Scan the records for the string "disk" and state how many lines contain it, using the number alone.

Data extracted from a collection =
■ ■ ■ ■ ■ ■ ■

(* ===== verification/ConsistencyProps.v ===== *)
(** * The journal answers for every accepted allocation

    The states a healthy gateway reaches from an empty journal by handling
    frames are consistent, and in them a lookup of an accepted allocation
    answers exactly the reservations its reserve announced. *)

From S2P Require Import Prelude Python Utf8 Enums Messages Wire Codec RoundTrip DecodeFacts ProtocolProps Values ResponseDict Effects Journal JournalFacts JournalProps SlurmVerifier Adapter VerifierProps DefwClient AdapterProps Service Sample ServiceFacts Triples Consistency ReserveFacts HandlerFacts ServiceProps.
Local Open Scope Z_scope.

(** A request that arrives over the wire names at least one service, each once. *)
Lemma decoded_services_ok frame h q :
  decode_request frame = Ok (h, q) ->
  match q with
  | EvaluateRequest r | ReserveRequest r =>
      ReserveRequest.service_ids r <> [] /\ NoDup (ReserveRequest.service_ids r)
  | _ => True
  end.
Proof.
  intros Hq%dispatch_request. assert (Hv : forall mt r, _decode_admission_request frame mt = Ok (h, r) ->
    ReserveRequest.service_ids r <> [] /\ NoDup (ReserveRequest.service_ids r)).
  { intros mt r Hr. apply decoded_admission in Hr.
    apply validated_request in Hr as (_ & _ & _ & _ & _ & Hs & _).
    apply orb_false_iff in Hs as [Hc Hd]. unfold bad_count, has_dup in *.
    apply negb_false_iff, bool_decide_eq_true in Hd. split; [|done].
    intros E. rewrite E in Hc. by vm_compute in Hc. }
  destruct q as [r|r|r|r]; [by eapply Hv, Hq|by eapply Hv, Hq|done|done].
Qed.

Section reachable.
Context {ucd : UnicodeData} {jenv : JournalEnv} {sha : Sha256}.
Context {X H : Type} {adapter_ops : AdapterOps X H} {verifier_ops : VerifierOps X}.

(** The states of a gateway: it starts on an empty journal and handles decoded
    frames and administrative retries to their end; in between, the QPMs and
    the controller change as they like. *)
Inductive reachable : world X -> Prop :=
| reach_start x : reachable (mk_world empty_db x [])
| reach_outside w x : reachable w -> reachable (mk_world (w_db w) x (w_log w))
| reach_request w frame h q uid resp w' :
    reachable w -> decode_request frame = Ok (h, q) ->
    handle (H := H) q uid w = (Ok resp, w') -> reachable w'
| reach_retry w req resp w' :
    reachable w -> retry_release (H := H) req w = (Ok resp, w') -> reachable w'.

(** One allocation is fine, the others are untouched. *)
Lemma consistent_step c j t t' :
  consistent t -> untouched (fun K => K <> (c, str_of_Z j)) t t' -> fine c (str_of_Z j) t' ->
  consistent t'.
Proof.
  intros [_ Hc] Hu [Hv Hf]. split; [done|]. intros c' j'.
  destruct (decide ((c', str_of_Z j') = (c, str_of_Z j))) as [[= -> ->]|Hne]; [done|].
  destruct Hu as [Ha Hr]. eapply consistent_at_same; [|intros s|apply Hc].
  - by apply Ha.
  - by apply Hr.
Qed.

Lemma consistent_untouched t t' :
  consistent t -> untouched (fun _ => True) t t' -> consistent t'.
Proof.
  intros [Hv Hc] [Ha Hr]. split.
  - intros [[c k] s] row Hrow. rewrite Hr in Hrow by done. by eapply Hv.
  - intros c j. eapply consistent_at_same; [by apply Ha|intros s; by apply Hr|apply Hc].
Qed.

Context {jlaws : JournalEnvLaws jenv} (Hok : no_faults jenv) {laws : AdapterLaws X H}.

Lemma handle_consistent frame h q uid w resp w' :
  decode_request frame = Ok (h, q) -> consistent (tables_of w) ->
  handle (H := H) q uid w = (Ok resp, w') -> consistent (tables_of w').
Proof.
  intros Hq%decoded_services_ok Hc Hr.
  assert (Hfine : forall c j, fine c (str_of_Z j) (tables_of w)) by (intros; split; apply Hc).
  destruct q as [r|r|r|r]; simpl in Hr.
  - pose proof (evaluate_untouched (H := H) r uid w) as Hu. rewrite Hr in Hu.
    by eapply consistent_untouched.
  - pose proof (reserve_untouched (H := H) _ _ r eq_refl eq_refl uid w) as Hu. rewrite Hr in Hu.
    destruct (reserve_fine Hok r uid (proj1 Hq) (proj2 Hq) w _ _ (Hfine _ _) Hr)
      as (_ & _ & _ & Hf). by eapply consistent_step.
  - pose proof (release_untouched (H := H) _ _ r eq_refl eq_refl uid w) as Hu. rewrite Hr in Hu.
    destruct (release_fine Hok r uid w _ _ (Hfine _ _) Hr) as (_ & _ & _ & Hf).
    by eapply consistent_step.
  - pose proof (get_reservations_reads (untouched (fun _ => True)) r uid _ w) as Hu.
    rewrite Hr in Hu. by eapply consistent_untouched.
Qed.

Lemma retry_consistent req w resp w' :
  consistent (tables_of w) -> retry_release (H := H) req w = (Ok resp, w') ->
  consistent (tables_of w').
Proof.
  intros Hc Hr.
  pose proof (retry_untouched (H := H) _ _ req eq_refl eq_refl w) as Hu. rewrite Hr in Hu.
  assert (fine (ReleaseRequest.cluster_name req) (str_of_Z (ReleaseRequest.canonical_job_id req))
    (tables_of w)) as Hf by (split; apply Hc).
  destruct (retry_release_fine Hok req w _ _ Hf Hr) as (_ & _ & _ & Hf').
  by eapply consistent_step.
Qed.

Lemma empty_consistent : consistent (mk_tables ∅ ∅ ∅).
Proof.
  split; [apply map_Forall_empty|]. intros c j. unfold consistent_at. simpl.
  rewrite lookup_empty. intros s row. simpl. by rewrite lookup_empty.
Qed.

Lemma reachable_invariant (w : world X) : reachable w -> consistent (tables_of w).
Proof.
  induction 1 as [x|w x _ IH|w frame h q uid resp w' _ IH Hq Hr|w req resp w' _ IH Hr].
  - apply empty_consistent.
  - exact IH.
  - by eapply handle_consistent.
  - by eapply retry_consistent.
Qed.
End reachable.

(** ** What a lookup answers *)

Section answers.
Context {ucd : UnicodeData}.

(** The reservations a response announces *)
Definition announced (results : list ServiceResult.t) : list Reservation.t :=
  omap (fun x => Reservation.mk (ServiceResult.service_id x)
                   <$> ServiceResult.reservation_id x) results.

(** The records of the announced rows *)
Lemma accepted_records c k t results :
  Forall (fun x => reads_accepted c k t (ServiceResult.service_id x)
                     (ServiceResult.reservation_id x)) results ->
  exists records,
    map ReservationRecord.service_id records = map ServiceResult.service_id results /\
    reservation_tuple records = announced results /\
    Forall (fun r => exists row, reservation_rows t !! (c, k, ReservationRecord.service_id r) = Some row /\
        record_of_row (ReservationRecord.service_id r) row = Ok r /\
        ReservationRecord.state r = txt "accepted" /\
        ReservationRecord.reservation_id r <> None) records.
Proof.
  induction 1 as [|x l (Hsome & row & r & Hrow & Hread & Hst & Hid) _ (records & Hs & Ht & Hf)].
  { by exists []. }
  pose proof (proj1 (record_of_row_id _ _ _ Hread)) as Hser.
  exists (r :: records). split_and!.
  - simpl. by rewrite Hs, Hser.
  - unfold reservation_tuple, announced in *. cbn [omap list_omap]. rewrite Hser, Hid.
    destruct (ServiceResult.reservation_id x); [|done]. simpl. by rewrite Ht.
  - constructor; [|done]. exists row. rewrite Hser. split_and!; [done..|]. by rewrite Hid.
Qed.

Lemma accepted_set_complete c j t row :
  allocations t !! (c, str_of_Z j) = Some row -> Allocation.state row = txt "accepted" ->
  accepted_set c (str_of_Z j) t (Allocation.service_set row) (Allocation.response row) ->
  exists resp records,
    Allocation.response row = Some (response_to_dict (ReserveResponse resp)) /\
    ReserveResponse.decision resp = AdmissionDecision.ACCEPTED /\
    reservation_tuple records = announced (ReserveResponse.results resp) /\
    context_complete t c j (Allocation.job_uid row) (Allocation.job_gid row) records.
Proof.
  intros Hrow Hst (resp & Hr & Hd & Hne & Hnd & Hids & Hout & Hreads).
  destruct (accepted_records _ _ _ _ Hreads) as (records & Hs & Ht & Hf).
  exists resp, records. split_and!; [done..|]. exists row. split_and!; try done.
  - by rewrite Hs.
  - intros r Hin. rewrite Forall_forall in Hf. by apply Hf.
Qed.
End answers.

(** ** An attempt that asked a QPM *)

Section asked.
Context {ucd : UnicodeData} {jenv : JournalEnv} {sha : Sha256} {jlaws : JournalEnvLaws jenv}
  (Hok : no_faults jenv).
Context {X H : Type} {adapter_ops : AdapterOps X H} {verifier_ops : VerifierOps X}
  {laws : AdapterLaws X H}.
Context (req : ReserveRequest.t).
Abbreviation c := (ReserveRequest.cluster_name req).
Abbreviation j := (ReserveRequest.canonical_job_id req).
Abbreviation k := (str_of_Z (ReserveRequest.canonical_job_id req)).

(** A block whose triple forbids every event logs nothing. *)
Lemma quiet {A} (m : M (world X) A) w r w' :
  (forall P I, keeps P I m) -> m w = (r, w') -> w_log w' = w_log w.
Proof.
  intros Hm Hr. destruct (Hm (fun _ => False) (fun _ => True) w r w' I Hr) as (l & Hl & Hp & _).
  destruct l as [|e l]; [|by inversion Hp]. unfold logs in Hl. by rewrite app_nil_r in Hl.
Qed.

Lemma operation_error_shape op rid e : exists er, _operation_error op rid e = ErrorResponse er.
Proof. unfold _operation_error, _error. repeat case_match; by eexists. Qed.

(** Planning starts from the tables it leaves. *)
Lemma begin_allocation_owned uid gid services fp rfp d plan d' :
  services <> [] -> begin_allocation c j uid gid services fp rfp d = (Ok plan, d') ->
  missing_services plan <> [] ->
  forall row, allocations (db_tables d') !! (c, k) = Some row ->
    Allocation.job_uid row = uid /\ Allocation.job_gid row = gid.
Proof.
  intros Hne Hr Hm row. apply begin_allocation_cases in Hr as (_ & _ & Hp); [|done].
  rewrite bool_decide_eq_false_2 in Hp by done. destruct Hp as (row' & -> & Hu & Hg & _).
  simpl. rewrite lookup_insert_eq. by intros [= <-].
Qed.

(** The journal call of a run *)
Lemma journal_run {A} (m : M db A) (w : world X) r w' :
  journal m w = (r, w') -> m (w_db w) = (r, w_db w') /\ w_log w' = w_log w.
Proof. unfold journal, zoom. destruct (m (w_db w)). by intros [= <- <-]. Qed.

(** What the attempt of a reserve leaves, once the plan is made *)
Lemma attempt_outcome uid job scope plan (w : world X) resp w' :
  begun c k plan (tables_of w) -> owned req (tables_of w) -> missing_services plan <> [] ->
  (resp ← run_attempt (H := H) req uid job scope plan;
   resp ← merge_extension req plan resp;
   _ ← finish_reserve req uid scope plan resp; mret (ReserveResponse resp)) w
    = (Ok (ReserveResponse resp), w') ->
  recorded req resp (tables_of w') /\ owned req (tables_of w').
Proof.
  intros Hb Ho Hm Hr. unfold begun in Hb. rewrite bool_decide_eq_false_2 in Hb by done.
  destruct Hb as [S Hp]. split.
  - destruct (attempt_recorded Hok req uid job scope plan S _ Hp w _ _ eq_refl Hr)
      as (l & _ & _ & _ & Hpost). by apply Hpost.
  - by destruct (attempt_owned Hok req uid job scope plan w _ _ Ho Hr) as (l & _ & _ & Hpost).
Qed.
Definition _rollback (request : ReserveRequest.t) (accepted : list held) : T unit :=
  failures ← collecting
    (journal (fun _ => set_allocation_state (ReserveRequest.cluster_name request)
       (ReserveRequest.canonical_job_id request) (txt "rolling-back"))) exn_str;
  more ← mapM (rollback_one request) (reverse accepted);
  raise_when (negb (bool_decide (failures ++ concat more = [])))
    (RollbackIncomplete (txt "allocation rollback was incomplete")).

Definition attempt_service (request : ReserveRequest.t) (job : VerifiedJob.t)
    (fingerprint s : str) : T attempt :=
  let record r := journal (fun _ => record_reservation (ReserveRequest.cluster_name request)
                     (ReserveRequest.canonical_job_id request) r None) in
  try_step None (await (Resolve s)) (fun binding =>
  try_step None (record (attempt_record s binding None (txt "pending") fingerprint)) (fun _ =>
  try_step None (await (Reserve binding request job)) (fun result =>
  try_step (if is_accepted result then Some (binding, result) else None)
    (record (attempt_record s binding (ServiceResult.reservation_id result)
               (lower (enum_name (ServiceResult.decision result))) fingerprint)) (fun _ =>
  mret (Reserved (binding, result)))))).

Fixpoint reserve_loop (request : ReserveRequest.t) (job : VerifiedJob.t) (fingerprint : str)
    (services : list str) (accepted : list held) : T ReserveResponse.t :=
  let respond := ReserveResponse.mk (ReserveRequest.request_id request) in
  match services with
  | [] => mret (respond AdmissionDecision.ACCEPTED (map snd accepted))
  | s :: services =>
      outcome ← attempt_service request job fingerprint s;
      match outcome with
      | Failed error pending =>
          _ ← try_except (_rollback request (accepted ++ option_list pending))
                (fun e => raise (RollbackIncomplete
                   (txt "reserve failed and rollback was incomplete: " ++ exn_str e)));
          raise error
      | Reserved (binding, result) =>
          if is_accepted result then
            reserve_loop request job fingerprint services (accepted ++ [(binding, result)])
          else
            _ ← _rollback request accepted;
            mret (respond (ServiceResult.decision result)
                    (map (fun h => rolled_back result h.2) accepted ++ [result]))
      end
  end.
(* ===== verification/Replay.v ===== *)
(** * A task seen alone

    What a task does to the journal when no other task runs, whatever its calls
    return: [alone]. Every such run is one of the handlers of [Service], on a
    site that answers from a script. *)

From S2P Require Import Prelude Python Utf8 Enums Messages Wire Values ResponseDict Effects Journal JournalFacts SlurmVerifier Adapter Service ServiceFacts Tasks TaskFacts Triples.
Local Open Scope Z_scope.

(** ** What calls may return *)

Definition result_lawful {H} (b : QPMBinding H) (r : ServiceResult.t) : bool :=
  bool_decide (ServiceResult.service_id r = service_id b) &&
  match ServiceResult.reservation_id r with
  | Some rid => bool_decide (ServiceResult.decision r = AdmissionDecision.ACCEPTED)
                && (0 <? rid) && (rid <? 2 ^ 64)
  | None => negb (bool_decide (ServiceResult.decision r = AdmissionDecision.ACCEPTED))
  end.

Lemma result_lawful_ok {H} (b : QPMBinding H) r : result_lawful b r = true <-> reserve_result_ok b r.
Proof.
  unfold result_lawful, reserve_result_ok. rewrite andb_true_iff, bool_decide_eq_true.
  destruct (ServiceResult.reservation_id r).
  - rewrite !andb_true_iff, bool_decide_eq_true. intuition lia.
  - by rewrite negb_true_iff, bool_decide_eq_false.
Qed.

Definition lawful {H B} (c : call H B) : result B -> bool :=
  match c with
  | Resolve s => fun r => if r is Ok b then bool_decide (service_id b = s) else true
  | Evaluate b _ _ => fun r =>
      if r is Ok x then bool_decide (ServiceResult.service_id x = service_id b)
                        && bool_decide (ServiceResult.reservation_id x = None) else true
  | Reserve b _ _ => fun r => if r is Ok x then result_lawful b x else true
  | _ => fun _ => true
  end.

Lemma perform_lawful {X H B} {adapter_ops : AdapterOps X H} {verifier_ops : VerifierOps X}
    {laws : AdapterLaws X H} (c : call H B) (w : world X) r w' :
  perform c w = (r, w') -> lawful c r = true.
Proof.
  destruct c; simpl; try done; unfold adapter_reserve, external, zoom; intros Hr.
  - destruct (a_resolve _ _) as [[b|e] x] eqn:E; injection Hr as <- _; [|done].
    apply bool_decide_eq_true. by apply resolve_service in E.
  - destruct (a_evaluate _ _ _ _) as [[b'|e] x] eqn:E; injection Hr as <- _; [|done].
    apply evaluate_result in E as [??]. by rewrite !bool_decide_eq_true_2.
  - destruct (a_reserve _ _ _ _) as [[b'|e] x] eqn:E; injection Hr as <- _; [|done].
    apply result_lawful_ok. by apply reserve_result in E.
Qed.

(** ** A site that answers from a script *)

Inductive answer {H : Type} :=
| AJob (r : result VerifiedJob.t)
| ABinding (r : result (QPMBinding H))
| AResult (r : result ServiceResult.t)
| ADocument (r : result (list (str * pyval))).
Arguments answer : clear implicits.

Abbreviation script H := (list (answer H)).

(** The next answer, when it is of the right kind and lawful *)
Definition next {H B} (select : answer H -> option (result B)) (allowed : result B -> bool)
    : M (script H) B :=
  fun l => match l with
           | a :: l => match select a with
                       | Some r => if allowed r then (r, l) else (Raise CancelledError, l)
                       | None => (Raise CancelledError, l)
                       end
           | [] => (Raise CancelledError, [])
           end.

Definition job_of {H} (a : answer H) := if a is AJob r then Some r else None.
Definition binding_of {H} (a : answer H) := if a is ABinding r then Some r else None.
Definition result_of {H} (a : answer H) := if a is AResult r then Some r else None.
Definition document_of {H} (a : answer H) := if a is ADocument r then Some r else None.

Definition script_adapter {H} : AdapterOps (script H) H := {|
  a_resolve s := next binding_of (lawful (Resolve s));
  a_evaluate b r job := next result_of (lawful (Evaluate b r job));
  a_reserve b r job := next result_of (lawful (Reserve b r job));
  a_release b rid reason := next document_of (lawful (Release b rid reason));
|}.
Definition script_verifier {H} : VerifierOps (script H) := {|
  v_reserve r uid := next job_of (fun _ => true);
  v_release r uid expected := next job_of (fun _ => true);
  v_lookup r uid := next job_of (fun _ => true);
|}.

Lemma next_allowed {H B} select allowed (l : script H) (b : B) l' :
  next select allowed l = (Ok b, l') -> allowed (Ok b) = true.
Proof.
  destruct l as [|a l]; [done|]. simpl. destruct (select a) as [r|]; [|done].
  destruct (allowed r) eqn:E; [|done]. by intros [= -> _].
Qed.

#[export] Instance script_laws {H} : @AdapterLaws (script H) H script_adapter.
Proof.
  split.
  - intros s x b x' E%next_allowed. by apply bool_decide_eq_true in E.
  - intros b req job x r x' E%next_allowed. by apply result_lawful_ok.
  - intros b req job x r x' E%next_allowed. simpl in E.
    apply andb_true_iff in E as [?%bool_decide_eq_true ?%bool_decide_eq_true]. done.
Qed.

(** Every lawful answer can be scripted. *)
Lemma perform_scripted {H B} (c : call H B) (r : result B) :
  lawful c r = true -> exists a, forall d l log, exists log',
    @perform (script H) H B script_adapter script_verifier c (mk_world d (a :: l) log)
      = (r, mk_world d l log').
Proof.
  intros Hr. destruct c; simpl in *;
    [exists (AJob r)|exists (AJob r)|exists (AJob r)|exists (ABinding r)|exists (AResult r)
    |exists (AResult r)|exists (ADocument r)]; intros d l log;
    unfold adapter_reserve, adapter_release, external, zoom; simpl; rewrite ?Hr; by eexists.
Qed.

(** ** Runs of a task alone *)

Section alone.
Context {jenv : JournalEnv}.

(** A working disk and a clock that stands still *)
Definition clock_env (now : Z) : JournalEnv := {|
  sqlite_fault := fun _ => None;
  time_ns := fun _ => now;
  set_order := set_order;
|}.

(** A journal call as a function of the time and the tables *)
Definition body {B} (m : JournalEnv -> M db B) (now : Z) (t : tables) : result B * tables :=
  let (r, d) := m (clock_env now) (mk_db t 0) in (r, db_tables d).

(** A call that reads the clock once and cannot fail on a working disk: it is
    its body, on any such disk with the same set order. *)
Definition atomic {B} (m : JournalEnv -> M db B) : Prop :=
  exists count : tables -> nat, forall env t n,
    no_faults env -> @set_order env = @set_order jenv ->
    m env (mk_db t n) = ((body m (@time_ns env n) t).1,
                         mk_db (body m (@time_ns env n) t).2 (n + S (count t))).

Context {H : Type}.

Inductive alone {A} : task H A -> tables -> result A -> tables -> Prop :=
| alone_done r t : alone (Done r) t r t
| alone_sync {B} (m : JournalEnv -> M db B) k now t r t1 res t2 :
    atomic m -> body m now t = (r, t1) -> alone (k r) t1 res t2 -> alone (Sync m k) t res t2
| alone_await {B} (c : call H B) k t r res t2 :
    lawful c r = true -> alone (k r) t res t2 -> alone (Await c k) t res t2.

(** The disk of a run, with the clock it needs *)
Definition replay_env (clock : nat -> Z) : JournalEnv := {|
  sqlite_fault := fun _ => None;
  time_ns := clock;
  set_order := set_order;
|}.

(** Every run alone is a run of the task on a scripted site. *)
Lemma alone_scripted {A} (p : task H A) t res t' n :
  alone p t res t' -> exists clock l, forall env log,
    no_faults env -> @set_order env = @set_order jenv -> (forall i, (n <= i)%nat -> @time_ns env i = clock i) ->
    exists d log' l', @run_task env (script H) H script_adapter script_verifier A p
      (mk_world (mk_db t n) l log) = (res, mk_world d l' log') /\ db_tables d = t'.
Proof.
  intros Ha. revert n.
  induction Ha as [r t|B m k now t r t1 res t2 [count Hm] Hb _ IH|B c k t r res t2 Hl _ IH]; intros n.
  - exists (fun _ => 0), []. intros env log _ _ _. by do 3 eexists.
  - destruct (IH (n + S (count t))%nat) as (clock & l & Hrun).
    exists (fun i => if (i <? n + S (count t))%nat then now else clock i), l.
    intros env log Hf Ho Ht. simpl. unfold journal, zoom. simpl. rewrite Hm by done.
    rewrite (Ht n), (proj2 (Nat.ltb_lt n _)), Hb by lia. simpl.
    apply Hrun; [done..|]. intros i Hi. rewrite Ht by lia.
    by rewrite (proj2 (Nat.ltb_ge i _)) by lia.
  - destruct (perform_scripted c r Hl) as [a Hc]. destruct (IH n) as (clock & l & Hrun).
    exists clock, (a :: l). intros env log Hf Ho Ht.
    destruct (Hc (mk_db t n) l log) as [log' E]. simpl. rewrite E. by apply Hrun.
Qed.

Lemma alone_runs {A} (p : task H A) t res t' :
  alone p t res t' -> exists clock l w', 
    @run_task (replay_env clock) (script H) H script_adapter script_verifier A p
      (mk_world (mk_db t 0) l []) = (res, w') /\ tables_of w' = t'.
Proof.
  intros Ha. destruct (alone_scripted p t res t' 0 Ha) as (clock & l & Hrun).
  destruct (Hrun (replay_env clock) []) as (d & log' & l' & E & <-); [done..|].
  exists clock, l. by eexists.
Qed.
End alone.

■ ■ ■ ■ ■ ■ ■

Solution to the problem = 4